So, to start this discussion, I want to set up our network parameters so you have an understanding of our network. Without going into specifics, we are running a VSS Core with two 6509's. These are fiber connected to about 15 distro routers, mostly 45xx's, with a couple stacked 3750's.
Then we have numerous access switches. Core switches are connected via various tunnels, uplinks, etc to the "cloud".
Within the LAN/WAN boundary, we have a startum 1 device; a GPS based time server in the data center.
NTP is working correctly on the network. We are using NTP authentication, and we are using mgmt vlans.
We are required to have each device have dual NTP sources. To me, that means two separate, and independant devices/locations to obtain time from; to others, it means an NTP source (like our GPS device) and a next hop device.
Unfortunately, we have a non-CCNA with some limited networking experience who runs the show, and is making a mess.
To keep network ntp traffic down, the "prefer" source was the next-hop device (ie, access switch hit the distro switch for prefer, and GPS for backup; distro switches hit core switch for primary, GPS for backup).
To me, I think we'll still have a lot of traffic on the network for NTP anyway; big deal. Have it go to one GPS devices as Stratum 1, and then perhaps another ip address for a secondary source if need-be. I think it's all relative. But here's the issue we are having:
All of our distro switches have redundancy, some with multiple paths to the core. So, one distro may have 1 link to Core 2, 1 link to Core 1, and then another link to another distro switch (or even 2 distro switches). Those links are mostly layer 3 etherchannels with 2-3 links per channel. So you have redundancy built into the port channel. But, the access switches have no redundancy. They usually connect via a fiber link to it's local distro switch. If that one fiber link gets cut, eaten, etc...it's down.
Now, almost all of our access switches are 3750's. MOST have UPS devices, but the UPS devices are getting worn out, need batteries, etc. Our power is unreliable here. So when an access switch goes down, and it comes back up, as long as the link is good, it should resynch it's time with no issue.
The problem is several of our distro switches are teh 3750 stacks. Power goes out, UPS kicks in...UPS battery fails before power is restored. 3750 restarts...and then the issue is the time is off. We go back to March 1, 1993. Well, we use EIGRP authentication on the distro switches with EIGRP routing for the port channels to connect to the Core switches. No time..no routing. We tried creating an infinity key on the distro switches, where the time was set for March 1, 1993. But that didnt work because the core will always use the current correct key; it wont go down the list to match the key. Time/date is just local to the local switch. So distro1 has 3 keys. Key 1 is in the correct time range. Core is also using Key 1 in the correct time range. Distro 1 fails, comes back online. Well, key 3 is using the 1993 time range. But that key does not match what the core is using for it's current key. Therefore, failure of routing.

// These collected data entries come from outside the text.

(** Serializing then parsing, for any transaction and each of the two
    forms. *)
Lemma roundtrip_standalone tx :
  standalone_encodable (createBuilder tx) = true ->
  Deadline_createFromDTO_accepts (Deadline_toDTO (deadline (base tx))) = true ->
  exists tx',
    createFromPayload (serialize tx) false = Ok (Standalone tx')
    /\ linkedPublicKey tx' = uint8ToHex (hexToUint8 (linkedPublicKey tx))
    /\ startEpoch tx' = startEpoch tx
    /\ endEpoch tx' = endEpoch tx
    /\ linkAction tx' = linkAction tx
    /\ networkType (base tx') = networkType (base tx)
    /\ maxFee (base tx') = maxFee (base tx)
    /\ deadline (base tx') = deadline (base tx).
Proof.
  intros Henc Hdeadline.
  destruct (standalone_decode_encode _ Henc) as (b' & Hload & Hagree).
  destruct Hagree
    as (_ & _ & Hnet & _ & Hfee & Hdl & Hkey & Hstart & Hend & Haction).
  simpl in Hnet, Hfee, Hdl, Hkey, Hstart, Hend, Haction.
  unfold createFromPayload, serialize, loadFromBinary, fmap.
  rewrite uint8ToHex_accepted, hexToUint8_uint8ToHex, Hload; simpl.
  eexists; split; [rewrite Hdl, Hdeadline; reflexivity |]; simpl.
  rewrite Hkey, Hstart, Hend, Haction, Hnet, Hfee.
  repeat split.
  - destruct (maxFee (base tx)); reflexivity.
  - apply Deadline_createFromDTO_toDTO; exact Hdeadline.
Qed.

Lemma roundtrip_embedded tx :
  embedded_encodable (toEmbeddedTransaction tx) = true ->
  exists itx,
    createFromPayload (serializeEmbedded tx) true = Ok (Inner itx)
    /\ linkedPublicKey (inner itx)
       = uint8ToHex (hexToUint8 (linkedPublicKey tx))
    /\ startEpoch (inner itx) = startEpoch tx
    /\ endEpoch (inner itx) = endEpoch tx
    /\ linkAction (inner itx) = linkAction tx
    /\ networkType (base (inner itx)) = networkType (base tx).
Proof.
  intros Henc.
  destruct (embedded_decode_encode _ Henc) as (b' & Hload & Hagree).
  destruct Hagree as (_ & Hnet & _ & Hkey & Hstart & Hend & Haction).
  simpl in Hnet, Hkey, Hstart, Hend, Haction.
  unfold createFromPayload, serializeEmbedded, loadFromBinary, fmap.
  rewrite uint8ToHex_accepted, hexToUint8_uint8ToHex, Hload; simpl.
  eexists; split; [reflexivity |]; simpl.
  rewrite Hkey, Hstart, Hend, Haction, Hnet.
  repeat split.
Qed.

(** C1, as the code has it.  A transaction built by [create] from a hex key
    and fields the schema can carry, serialized and parsed back, has the
    [startEpoch], [endEpoch], [linkAction] and [networkType] it was created
    with in either form, and the [maxFee] and [deadline] too in the
    standalone form.  Its [linkedPublicKey] is the hex text [Convert] writes
    for the bytes of the key it was created with: the same key bytes, and
    the same text when the key was given in that form. *)
Theorem create_roundtrip :
  forall deadline0 linkedPublicKey0 startEpoch0 endEpoch0 linkAction0
         networkType0 maxFee0 signature0 signer0,
    let tx :=
      create (TransactionInfo := TransactionInfo) deadline0 linkedPublicKey0
        startEpoch0 endEpoch0 linkAction0 networkType0 maxFee0 signature0
        signer0 in
    hexToUint8_accepts linkedPublicKey0 = true ->
    (standalone_encodable (createBuilder tx) = true ->
     Deadline_createFromDTO_accepts (Deadline_toDTO deadline0) = true ->
     exists tx',
       createFromPayload (serialize tx) false = Ok (Standalone tx')
       /\ linkedPublicKey tx' = uint8ToHex (hexToUint8 linkedPublicKey0)
       /\ hexToUint8 (linkedPublicKey tx') = hexToUint8 linkedPublicKey0
       /\ (uint8ToHex (hexToUint8 linkedPublicKey0) = linkedPublicKey0 ->
           linkedPublicKey tx' = linkedPublicKey0)
       /\ startEpoch tx' = startEpoch0
       /\ endEpoch tx' = endEpoch0
       /\ linkAction tx' = linkAction0
       /\ networkType (base tx') = networkType0
       /\ maxFee (base tx') = maxFee_or_default maxFee0
       /\ deadline (base tx') = deadline0)
    /\ (embedded_encodable (toEmbeddedTransaction tx) = true ->
        exists itx,
          createFromPayload (serializeEmbedded tx) true = Ok (Inner itx)
          /\ linkedPublicKey (inner itx)
             = uint8ToHex (hexToUint8 linkedPublicKey0)
          /\ hexToUint8 (linkedPublicKey (inner itx))
             = hexToUint8 linkedPublicKey0
          /\ (uint8ToHex (hexToUint8 linkedPublicKey0) = linkedPublicKey0 ->
              linkedPublicKey (inner itx) = linkedPublicKey0)
          /\ startEpoch (inner itx) = startEpoch0
          /\ endEpoch (inner itx) = endEpoch0
          /\ linkAction (inner itx) = linkAction0
          /\ networkType (base (inner itx)) = networkType0).
Proof.
  intros deadline0 key0 start0 end0 action0 network0 fee0 sig0 signer0 tx _.
  split.
  - intros Henc Hdeadline.
    destruct (roundtrip_standalone tx Henc Hdeadline)
      as (tx' & Hparse & Hkey & Hstart & Hend & Haction & Hnet & Hfee & Hdl).
    exists tx'; split; [exact Hparse |].
    split; [exact Hkey |].
    split; [rewrite Hkey; apply hexToUint8_uint8ToHex |].
    split; [intros Hform; rewrite Hkey; exact Hform |].
    repeat split; assumption.
  - intros Henc.
    destruct (roundtrip_embedded tx Henc)
      as (itx & Hparse & Hkey & Hstart & Hend & Haction & Hnet).
    exists itx; split; [exact Hparse |].
    split; [exact Hkey |].
    split; [rewrite Hkey; apply hexToUint8_uint8ToHex |].
    split; [intros Hform; rewrite Hkey; exact Hform |].
    repeat split; assumption.
Qed.

End WithRoundTrip.


End Properties.

(** * The reference collaborators meet the contract *)

(** ** Hex text *)

Lemma hex_byte_roundtrip (b : byte) :
  byte_of_Z (16 * hex_value (hex_char (Z_of_byte b / 16))
             + hex_value (hex_char (Z_of_byte b mod 16))) = b.
Proof.
  destruct b; reflexivity.
Qed.

Lemma ref_hexToUint8_uint8ToHex (data : bytes) :
  ref_hexToUint8 (ref_uint8ToHex data) = data.
Proof.
  induction data as [| b rest IH]; [reflexivity |].
  cbn [ref_uint8ToHex ref_hexToUint8].
  rewrite hex_byte_roundtrip, IH; reflexivity.
Qed.

Lemma hex_byte_accepted (b : byte) :
  is_hex_char (hex_char (Z_of_byte b / 16))
  && is_hex_char (hex_char (Z_of_byte b mod 16)) = true.
Proof.
  destruct b; reflexivity.
Qed.

Lemma ref_uint8ToHex_accepted (data : bytes) :
  ref_hexToUint8_accepts (ref_uint8ToHex data) = true.
Proof.
  induction data as [| b rest IH]; [reflexivity |].
  cbn [ref_uint8ToHex ref_hexToUint8_accepts].
  rewrite hex_byte_accepted, IH; reflexivity.
Qed.

Lemma hex_byte_zero (b : byte) :
  Ascii.eqb (hex_char (Z_of_byte b / 16)) "0"
  && Ascii.eqb (hex_char (Z_of_byte b mod 16)) "0" = true
  <-> b = x00.
Proof.
  destruct b; split; intros H; solve [reflexivity | discriminate H].
Qed.

Lemma only_zero_chars_uint8ToHex (data : bytes) :
  only_zero_chars (ref_uint8ToHex data) = true <-> Forall is_zero_byte data.
Proof.
  induction data as [| b rest IH].
  - split; [constructor | reflexivity].
  - cbn [ref_uint8ToHex only_zero_chars].
    rewrite andb_assoc, andb_true_iff, hex_byte_zero, IH.
    split.
    + intros [Hb Hrest]; constructor; assumption.
    + intros H; inversion H; subst; split; assumption.
Qed.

We were driving over to the facility and manually resetting the time to bring up routing. Didnt think about it until recently that even though routing is down, the port channels are directly connected. So, we can remote into an adjacently connected distro switch, ssh via the port channel IP, tada! We have access, and reset the clock.
But we are trying to come up with a work-around to that. One thought was to source the uplink port channel's ip address as NTP source. So, distro is connected to Core via port channel. Let's say distro is connected via layer 3 port channel. Distro is .2, Core is .1. You source the .1 for NTP. Even though routing is down due to key mismatch, NTP can still get across the port channel as they are directly connected, and get the time from the core.
Just looking for thoughts and advice on others whom experiences this issue.
Sounds like too many cooks have been seasoning the soup. People chose all available features without consideration that running everything available in a fragile physical environment does not enhance resiliency but rather diminishes it.
That aside, have you considered putting in a static /32 route (with higher AD than your IGP) on the access switches for the NTP server? That was reported in another thread to have good results.
We are using NTP authentication
This is your biggest weakness. As you've mentioned, if your switches reboot and they can't get the right time source, they can't join the routing. It's a classic "chicken or egg".
Here are my recommendations:
1. Disable NTP authentication altogether. If you really, really need to make it secure, you can use ACL for the managment VLAN only.
2. Rapberry Pi or rPi -- Use a Raspberry Pi as your local or tertiary NTP server. The rPi can be used to synchronize to your distro or core.
I've got an rPi at home and I'm using it to host my Asterisk/FreePBX SIP server. Costs me AU$45 for the rPi, AU$25 for the memory card and a used power charger or an iPad.